PARIS (Reuters) - Le gouvernement a décidé de ne pas augmenter les tarifs du gaz au 1er juillet, ce qui a pour effet de peser sur le cours de Gaz de France.
Vers 12h55, le titre du groupe gagnait 0,14% à 36,08 euros alors qu'il était monté jusqu'à 36,34 euros en matinée.
Le ministre de l'Economie, des finances et de l'emploi, Jean-Louis Borloo, a annoncé que le prix du gaz n'augmenterait pas "dans les prochains mois".
"J'ai pris cette décision dans le souci de préserver à la fois la stabilité du pouvoir d'achat des consommateurs à la veille de l'ouverture du marché de l'énergie et l'équilibre financier de Gaz de France, grande entreprise nationale", a-t-il indiqué dans un communiqué.
"De manière générale, je serai attentif à ce que l'ouverture des marchés soit favorable pour les consommateurs".
Selon une source proche du dossier, cette décision constitue un "message" du gouvernement sur sa volonté de surveiller les évolutions dans le secteur de l'énergie, qui sera totalement ouvert à la concurrence le 1er juillet.
"Quand le ministre dit plusieurs mois, il faut comprendre que cela va jusqu'à la fin de l'année", a-t-on dit.
Cela signifie donc qu'il n'y aura pas de décision au 1er octobre, date à laquelle était prévue une révision tarifaire.
Gaz de France, contrôlé à 80% environ par l'Etat, s'est refusé à tout commentaire.

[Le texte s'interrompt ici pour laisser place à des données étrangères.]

(** A reminder matches a trigger and is not stored; a preference is. *)
Lemma plugin_capture_witness :
  Capture.shouldCapture a_reminder = true
  /\ client_capture quiet_env "flo" a_reminder
       (Some (Plugin.type_name (Plugin.detectCategory a_reminder))) empty_world
     = (Some {| status := 200; body := NotCaptured "Not a capture-worthy turn" |},
        empty_world)
  /\ exists v,
       upserts (trace (snd (client_capture quiet_env "flo" a_preference
                              (Some (Plugin.type_name
                                       (Plugin.detectCategory a_preference)))
                              empty_world))) = [[v]]
       /\ raw_text (metadata v) = a_preference.
Proof.
  assert (H1 : Capture.shouldCapture a_reminder = true)
    by (vm_compute; reflexivity).
  assert (H2 : Capture.shouldCapture a_preference = true)
    by (vm_compute; reflexivity).
  split; [exact H1|]. split.
  - apply (plugin_capture_stores_the_detected_category quiet_env "flo"
             a_reminder empty_world eq_refl H1).
    vm_compute. reflexivity.
  - destruct (proj2 (plugin_capture_stores_the_detected_category quiet_env "flo"
                       a_preference empty_world eq_refl H2))
      as (v & _ & Hu & _ & Hr & _).
    + vm_compute. discriminate.
    + exists v. split; [exact Hu | exact Hr].
Defined.

(** Of a reminder, a decision and a message of the system, the decision
    is stored. *)
Lemma agent_end_witness :
  JS.truthy "flo" = true
  /\ exists vs,
       upserts (trace (snd (agent_end quiet_env "flo" an_event empty_world)))
       = map (fun v => [v]) vs
       /\ map (fun v => raw_text (metadata v)) vs = [a_decision].
Proof.
  split; [reflexivity|].
  destruct (proj1 (agent_end_stores_categorised_texts quiet_env "flo" an_event
                     empty_world) eq_refl)
    as (vs & Hu & Hr & _).
  exists vs. split; [exact Hu|]. rewrite Hr. vm_compute. reflexivity.
Defined.


(** A prompt of two characters. *)
Lemma before_agent_start_reads_only_witness :
  before_agent_start env_with_memories (cfg_of None None) "flo" (Some "hi")
    empty_world = (None, empty_world).
Proof.
  apply (before_agent_start_reads_only env_with_memories (cfg_of None None)
           "flo" (Some "hi") empty_world).
  intros p [= <-]. vm_compute. lia.
Defined.

(** The block injected for two memories. *)
Lemma injected_memories_witness :
  exists ctx,
    fst (before_agent_start env_with_memories (cfg_of None None) "flo"
           (Some "what did we decide") empty_world) = Some ctx
    /\ Capture.shouldCapture ctx = false.
Proof.
  eexists. split; [vm_compute; reflexivity|].
  apply (proj2 (injected_memories_are_not_captured env_with_memories)
           (cfg_of None None) "flo" (Some "what did we decide") empty_world).
  vm_compute. reflexivity.
Defined.

End PluginInstances.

Le P-DG du groupe, Jean-François Cirelli, avait déclaré, lors de l'assemblée générale des actionnaires le 23 mai, qu'il ne fallait pas s'attendre à "des évolutions significatives" au 1er juillet du fait de l'évolution globale du cours du pétrole ces derniers mois.
De source proche de l'entreprise, on a jugé que la décision du gouvernement respectait les équilibres financiers de Gaz de France et qu'il y avait des discussions "constructives" avec l'Etat sur les tarifs de distribution publique.
Gaz de France n'a pas obtenu ces dernières années les augmentations de tarifs qu'il demandait et a chiffré à un milliard d'euros son manque à gagner au niveau des résultats.
Le gouvernement du Premier ministre Dominique de Villepin avait annoncé au printemps 2006 qu'il n'y aurait aucun relèvement avant juillet 2007. Les personnes impliquées dans le dossier avaient compris qu'une augmentation était possible le 1er juillet et qu'une révision trimestrielle serait ensuite de nouveau en vigueur, comme c'était le cas jusqu'à l'an dernier.
De source proche du dossier, on a jugé que Gaz de France avait les moyens financiers de faire face à cette décision et on a rejeté l'interprétation selon laquelle cela fragiliserait le groupe au moment où il est engagé dans un processus laborieux de fusion avec Suez.
Le Premier ministre, François Fillon, a indiqué qu'il prendrait une décision sur ce dossier fin juin ou début juillet.